Problem description: Until the line containing "as [|Hnt]; [done|]." has been reproduced, keep reproducing each line of the material below exactly, starting with the first.

Supplied entries:
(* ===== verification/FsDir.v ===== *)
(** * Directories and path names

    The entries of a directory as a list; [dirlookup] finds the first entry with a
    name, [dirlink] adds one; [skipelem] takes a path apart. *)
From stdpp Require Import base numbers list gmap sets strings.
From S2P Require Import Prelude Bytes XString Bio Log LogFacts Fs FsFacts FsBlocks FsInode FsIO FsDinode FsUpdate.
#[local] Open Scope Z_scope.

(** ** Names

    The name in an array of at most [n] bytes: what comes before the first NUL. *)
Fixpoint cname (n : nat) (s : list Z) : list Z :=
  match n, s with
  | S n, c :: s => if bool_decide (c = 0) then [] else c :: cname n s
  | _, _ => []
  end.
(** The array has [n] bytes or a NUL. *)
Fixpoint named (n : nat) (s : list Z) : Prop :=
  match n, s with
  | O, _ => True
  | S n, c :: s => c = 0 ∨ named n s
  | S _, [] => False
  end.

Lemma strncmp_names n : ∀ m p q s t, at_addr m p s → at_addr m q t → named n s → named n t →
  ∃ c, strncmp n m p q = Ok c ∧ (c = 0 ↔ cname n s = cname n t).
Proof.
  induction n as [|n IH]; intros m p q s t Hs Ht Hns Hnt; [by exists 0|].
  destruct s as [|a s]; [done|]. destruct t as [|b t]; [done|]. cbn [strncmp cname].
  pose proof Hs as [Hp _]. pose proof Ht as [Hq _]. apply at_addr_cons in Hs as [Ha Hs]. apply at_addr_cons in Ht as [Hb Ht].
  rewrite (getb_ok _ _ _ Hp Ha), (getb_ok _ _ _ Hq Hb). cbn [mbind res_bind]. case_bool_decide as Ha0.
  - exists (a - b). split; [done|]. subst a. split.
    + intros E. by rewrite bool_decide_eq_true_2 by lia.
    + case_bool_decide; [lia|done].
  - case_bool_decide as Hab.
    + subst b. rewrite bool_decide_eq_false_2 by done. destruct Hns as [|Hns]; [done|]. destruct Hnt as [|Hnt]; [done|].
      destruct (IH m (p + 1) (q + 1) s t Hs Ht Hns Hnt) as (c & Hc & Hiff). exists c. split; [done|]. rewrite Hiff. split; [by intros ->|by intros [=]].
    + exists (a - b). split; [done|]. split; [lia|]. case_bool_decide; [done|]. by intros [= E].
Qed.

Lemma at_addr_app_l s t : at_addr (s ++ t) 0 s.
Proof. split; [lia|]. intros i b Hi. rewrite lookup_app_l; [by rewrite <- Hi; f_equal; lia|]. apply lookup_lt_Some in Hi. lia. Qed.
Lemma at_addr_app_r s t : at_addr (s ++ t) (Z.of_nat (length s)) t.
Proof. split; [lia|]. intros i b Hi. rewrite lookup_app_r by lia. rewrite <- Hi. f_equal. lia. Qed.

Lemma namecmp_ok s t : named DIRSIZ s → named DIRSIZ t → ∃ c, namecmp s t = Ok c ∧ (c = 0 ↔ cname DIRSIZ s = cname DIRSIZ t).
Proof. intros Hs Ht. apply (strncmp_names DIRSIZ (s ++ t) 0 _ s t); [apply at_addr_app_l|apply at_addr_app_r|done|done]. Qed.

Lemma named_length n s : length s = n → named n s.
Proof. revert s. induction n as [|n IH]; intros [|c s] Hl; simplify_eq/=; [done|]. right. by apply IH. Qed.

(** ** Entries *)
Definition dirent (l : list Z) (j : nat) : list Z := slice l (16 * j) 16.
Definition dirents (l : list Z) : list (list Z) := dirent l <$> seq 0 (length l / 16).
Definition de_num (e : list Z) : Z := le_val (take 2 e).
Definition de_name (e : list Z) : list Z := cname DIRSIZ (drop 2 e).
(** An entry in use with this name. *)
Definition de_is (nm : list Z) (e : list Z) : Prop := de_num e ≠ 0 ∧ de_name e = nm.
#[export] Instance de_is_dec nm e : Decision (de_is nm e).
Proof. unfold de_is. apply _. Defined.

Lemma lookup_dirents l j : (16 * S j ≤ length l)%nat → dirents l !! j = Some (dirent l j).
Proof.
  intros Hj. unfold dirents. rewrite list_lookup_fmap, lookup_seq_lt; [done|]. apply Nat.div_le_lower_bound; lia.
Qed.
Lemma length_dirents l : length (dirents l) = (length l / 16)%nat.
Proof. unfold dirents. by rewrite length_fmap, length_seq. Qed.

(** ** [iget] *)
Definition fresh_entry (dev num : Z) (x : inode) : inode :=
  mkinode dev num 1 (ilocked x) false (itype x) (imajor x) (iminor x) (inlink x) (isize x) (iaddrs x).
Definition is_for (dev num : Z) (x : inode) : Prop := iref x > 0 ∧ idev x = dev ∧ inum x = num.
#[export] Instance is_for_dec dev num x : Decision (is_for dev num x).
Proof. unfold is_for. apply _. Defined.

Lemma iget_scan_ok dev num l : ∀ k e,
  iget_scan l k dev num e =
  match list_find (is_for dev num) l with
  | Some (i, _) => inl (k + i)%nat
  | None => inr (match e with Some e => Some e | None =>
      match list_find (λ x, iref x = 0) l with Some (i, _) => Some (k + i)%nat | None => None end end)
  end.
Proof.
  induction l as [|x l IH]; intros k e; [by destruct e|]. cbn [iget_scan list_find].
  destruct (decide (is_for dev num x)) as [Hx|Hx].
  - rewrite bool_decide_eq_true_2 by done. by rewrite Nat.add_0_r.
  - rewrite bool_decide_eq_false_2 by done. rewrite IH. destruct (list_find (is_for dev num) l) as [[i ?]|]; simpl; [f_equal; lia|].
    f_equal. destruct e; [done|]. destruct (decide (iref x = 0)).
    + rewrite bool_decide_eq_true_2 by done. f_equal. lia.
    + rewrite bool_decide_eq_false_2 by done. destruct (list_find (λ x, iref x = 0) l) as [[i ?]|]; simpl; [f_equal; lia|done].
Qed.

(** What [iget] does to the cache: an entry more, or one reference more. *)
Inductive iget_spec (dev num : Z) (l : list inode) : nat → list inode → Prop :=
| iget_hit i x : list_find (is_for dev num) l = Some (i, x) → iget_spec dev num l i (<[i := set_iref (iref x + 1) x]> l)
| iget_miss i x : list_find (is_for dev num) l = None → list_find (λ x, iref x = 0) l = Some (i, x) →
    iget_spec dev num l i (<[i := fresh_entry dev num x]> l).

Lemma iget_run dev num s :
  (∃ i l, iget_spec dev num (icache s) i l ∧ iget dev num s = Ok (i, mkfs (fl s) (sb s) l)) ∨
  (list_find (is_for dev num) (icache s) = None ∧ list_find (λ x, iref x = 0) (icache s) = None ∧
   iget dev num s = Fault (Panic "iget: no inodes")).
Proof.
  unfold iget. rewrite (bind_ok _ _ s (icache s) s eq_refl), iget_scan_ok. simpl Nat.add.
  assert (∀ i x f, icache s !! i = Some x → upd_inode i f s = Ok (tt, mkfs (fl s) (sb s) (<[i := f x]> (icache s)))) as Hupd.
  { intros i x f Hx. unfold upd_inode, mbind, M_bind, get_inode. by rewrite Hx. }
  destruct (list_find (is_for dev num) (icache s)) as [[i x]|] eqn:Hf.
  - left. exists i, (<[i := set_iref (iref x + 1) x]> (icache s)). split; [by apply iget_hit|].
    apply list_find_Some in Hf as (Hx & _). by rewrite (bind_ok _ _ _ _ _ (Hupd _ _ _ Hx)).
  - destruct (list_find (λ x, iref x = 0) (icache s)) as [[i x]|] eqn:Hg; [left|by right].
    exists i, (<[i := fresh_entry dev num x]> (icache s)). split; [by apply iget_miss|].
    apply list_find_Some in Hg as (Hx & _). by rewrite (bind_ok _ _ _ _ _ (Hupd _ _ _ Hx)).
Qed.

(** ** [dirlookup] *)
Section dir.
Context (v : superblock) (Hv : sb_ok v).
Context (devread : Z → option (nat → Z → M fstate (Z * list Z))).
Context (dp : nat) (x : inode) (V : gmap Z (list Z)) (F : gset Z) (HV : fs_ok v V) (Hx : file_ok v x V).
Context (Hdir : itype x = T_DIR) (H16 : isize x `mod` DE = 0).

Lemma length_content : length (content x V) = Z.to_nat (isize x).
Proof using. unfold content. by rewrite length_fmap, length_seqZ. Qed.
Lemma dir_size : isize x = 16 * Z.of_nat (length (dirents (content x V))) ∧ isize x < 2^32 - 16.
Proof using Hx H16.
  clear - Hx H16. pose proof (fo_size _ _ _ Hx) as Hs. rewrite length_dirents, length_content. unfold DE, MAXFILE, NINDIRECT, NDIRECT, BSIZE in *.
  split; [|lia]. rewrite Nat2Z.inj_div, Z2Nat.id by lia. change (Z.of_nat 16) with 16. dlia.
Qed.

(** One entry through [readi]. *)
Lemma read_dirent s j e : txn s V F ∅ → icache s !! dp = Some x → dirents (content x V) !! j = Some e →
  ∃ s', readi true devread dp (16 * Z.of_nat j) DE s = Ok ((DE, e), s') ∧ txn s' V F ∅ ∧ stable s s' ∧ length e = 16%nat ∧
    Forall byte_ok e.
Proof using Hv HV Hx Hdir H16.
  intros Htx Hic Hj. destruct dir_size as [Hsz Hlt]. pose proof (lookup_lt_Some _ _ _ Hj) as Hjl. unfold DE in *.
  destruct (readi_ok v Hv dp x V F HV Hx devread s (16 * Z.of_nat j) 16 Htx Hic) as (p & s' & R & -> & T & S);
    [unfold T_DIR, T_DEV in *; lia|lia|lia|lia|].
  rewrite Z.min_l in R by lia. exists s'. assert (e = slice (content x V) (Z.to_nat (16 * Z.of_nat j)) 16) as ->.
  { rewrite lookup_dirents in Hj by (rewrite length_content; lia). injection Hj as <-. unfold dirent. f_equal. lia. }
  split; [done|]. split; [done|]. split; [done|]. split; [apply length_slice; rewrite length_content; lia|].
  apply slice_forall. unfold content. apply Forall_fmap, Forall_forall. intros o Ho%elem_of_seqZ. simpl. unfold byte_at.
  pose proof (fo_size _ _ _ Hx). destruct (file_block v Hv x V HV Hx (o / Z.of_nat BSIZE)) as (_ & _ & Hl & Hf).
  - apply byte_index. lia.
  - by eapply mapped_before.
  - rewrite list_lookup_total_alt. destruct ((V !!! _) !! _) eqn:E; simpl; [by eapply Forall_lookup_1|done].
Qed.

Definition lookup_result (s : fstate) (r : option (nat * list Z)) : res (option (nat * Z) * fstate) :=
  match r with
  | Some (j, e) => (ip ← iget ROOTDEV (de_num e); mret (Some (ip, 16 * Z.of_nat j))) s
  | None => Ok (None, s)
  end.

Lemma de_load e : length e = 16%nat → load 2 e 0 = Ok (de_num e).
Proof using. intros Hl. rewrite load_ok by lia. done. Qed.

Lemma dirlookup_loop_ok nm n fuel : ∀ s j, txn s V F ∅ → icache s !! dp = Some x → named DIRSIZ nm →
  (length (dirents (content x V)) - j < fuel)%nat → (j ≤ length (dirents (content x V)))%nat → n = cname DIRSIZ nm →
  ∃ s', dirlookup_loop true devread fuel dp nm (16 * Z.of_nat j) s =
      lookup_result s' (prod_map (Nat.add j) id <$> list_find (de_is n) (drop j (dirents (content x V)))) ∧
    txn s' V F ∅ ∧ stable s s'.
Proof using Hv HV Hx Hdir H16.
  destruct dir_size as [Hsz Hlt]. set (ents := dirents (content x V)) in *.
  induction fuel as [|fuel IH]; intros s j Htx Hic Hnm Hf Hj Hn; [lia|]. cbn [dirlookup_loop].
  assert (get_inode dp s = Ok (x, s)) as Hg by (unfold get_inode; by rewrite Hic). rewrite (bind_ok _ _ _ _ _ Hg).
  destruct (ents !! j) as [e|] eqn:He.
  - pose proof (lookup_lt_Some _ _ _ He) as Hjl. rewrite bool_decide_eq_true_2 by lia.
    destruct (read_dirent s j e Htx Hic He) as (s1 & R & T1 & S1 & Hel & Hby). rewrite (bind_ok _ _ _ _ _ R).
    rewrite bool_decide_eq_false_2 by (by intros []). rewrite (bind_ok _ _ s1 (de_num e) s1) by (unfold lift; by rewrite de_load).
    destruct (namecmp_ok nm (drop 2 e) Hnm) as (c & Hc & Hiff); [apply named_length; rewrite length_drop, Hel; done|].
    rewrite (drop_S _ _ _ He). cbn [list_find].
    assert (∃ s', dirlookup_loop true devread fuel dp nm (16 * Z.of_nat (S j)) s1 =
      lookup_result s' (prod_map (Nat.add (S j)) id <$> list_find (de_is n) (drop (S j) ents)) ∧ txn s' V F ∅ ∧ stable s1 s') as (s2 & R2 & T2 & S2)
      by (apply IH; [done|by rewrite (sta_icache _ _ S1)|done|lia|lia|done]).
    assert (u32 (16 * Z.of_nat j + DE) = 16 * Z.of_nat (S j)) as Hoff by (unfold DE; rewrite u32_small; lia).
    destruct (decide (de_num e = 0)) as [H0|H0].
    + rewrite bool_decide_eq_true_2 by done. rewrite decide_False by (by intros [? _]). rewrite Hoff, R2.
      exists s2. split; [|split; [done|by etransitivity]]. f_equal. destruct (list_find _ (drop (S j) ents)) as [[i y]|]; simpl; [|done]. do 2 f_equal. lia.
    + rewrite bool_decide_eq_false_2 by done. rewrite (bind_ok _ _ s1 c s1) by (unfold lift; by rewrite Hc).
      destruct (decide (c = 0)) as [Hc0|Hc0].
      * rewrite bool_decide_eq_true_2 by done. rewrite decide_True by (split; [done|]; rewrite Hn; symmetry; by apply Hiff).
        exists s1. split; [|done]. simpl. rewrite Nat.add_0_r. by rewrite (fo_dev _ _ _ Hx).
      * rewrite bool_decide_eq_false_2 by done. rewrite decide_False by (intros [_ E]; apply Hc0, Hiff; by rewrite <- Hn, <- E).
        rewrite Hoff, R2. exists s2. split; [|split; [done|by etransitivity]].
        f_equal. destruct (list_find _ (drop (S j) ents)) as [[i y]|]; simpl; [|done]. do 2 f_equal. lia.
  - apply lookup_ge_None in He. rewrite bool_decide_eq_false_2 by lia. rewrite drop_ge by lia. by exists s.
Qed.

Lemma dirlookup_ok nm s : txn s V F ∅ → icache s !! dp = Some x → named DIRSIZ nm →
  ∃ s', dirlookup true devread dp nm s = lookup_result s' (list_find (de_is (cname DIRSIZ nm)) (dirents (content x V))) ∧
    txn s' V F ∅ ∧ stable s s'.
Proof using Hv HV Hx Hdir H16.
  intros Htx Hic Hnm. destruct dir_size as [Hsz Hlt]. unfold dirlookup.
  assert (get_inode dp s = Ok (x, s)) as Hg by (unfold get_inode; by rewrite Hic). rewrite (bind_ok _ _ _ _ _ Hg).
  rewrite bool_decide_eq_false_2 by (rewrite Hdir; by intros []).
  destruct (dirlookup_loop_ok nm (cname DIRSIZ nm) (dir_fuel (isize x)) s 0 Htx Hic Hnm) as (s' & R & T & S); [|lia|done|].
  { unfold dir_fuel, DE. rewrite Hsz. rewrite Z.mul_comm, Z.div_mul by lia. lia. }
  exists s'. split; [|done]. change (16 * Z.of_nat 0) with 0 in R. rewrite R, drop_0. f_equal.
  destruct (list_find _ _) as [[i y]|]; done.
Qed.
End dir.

Exercise solution:
(* ===== verification/FsDir.v ===== *)
(** * Directories and path names

    The entries of a directory as a list; [dirlookup] finds the first entry with a
    name, [dirlink] adds one; [skipelem] takes a path apart. *)
From stdpp Require Import base numbers list gmap sets strings.
From S2P Require Import Prelude Bytes XString Bio Log LogFacts Fs FsFacts FsBlocks FsInode FsIO FsDinode FsUpdate.
#[local] Open Scope Z_scope.

(** ** Names

    The name in an array of at most [n] bytes: what comes before the first NUL. *)
Fixpoint cname (n : nat) (s : list Z) : list Z :=
  match n, s with
  | S n, c :: s => if bool_decide (c = 0) then [] else c :: cname n s
  | _, _ => []
  end.
(** The array has [n] bytes or a NUL. *)
Fixpoint named (n : nat) (s : list Z) : Prop :=
  match n, s with
  | O, _ => True
  | S n, c :: s => c = 0 ∨ named n s
  | S _, [] => False
  end.

Lemma strncmp_names n : ∀ m p q s t, at_addr m p s → at_addr m q t → named n s → named n t →
  ∃ c, strncmp n m p q = Ok c ∧ (c = 0 ↔ cname n s = cname n t).
Proof.
  induction n as [|n IH]; intros m p q s t Hs Ht Hns Hnt; [by exists 0|].
  destruct s as [|a s]; [done|]. destruct t as [|b t]; [done|]. cbn [strncmp cname].
  pose proof Hs as [Hp _]. pose proof Ht as [Hq _]. apply at_addr_cons in Hs as [Ha Hs]. apply at_addr_cons in Ht as [Hb Ht].
  rewrite (getb_ok _ _ _ Hp Ha), (getb_ok _ _ _ Hq Hb). cbn [mbind res_bind]. case_bool_decide as Ha0.
  - exists (a - b). split; [done|]. subst a. split.
    + intros E. by rewrite bool_decide_eq_true_2 by lia.
    + case_bool_decide; [lia|done].
  - case_bool_decide as Hab.
    + subst b. rewrite bool_decide_eq_false_2 by done. destruct Hns as [|Hns]; [done|]. destruct Hnt as [|Hnt]; [done|].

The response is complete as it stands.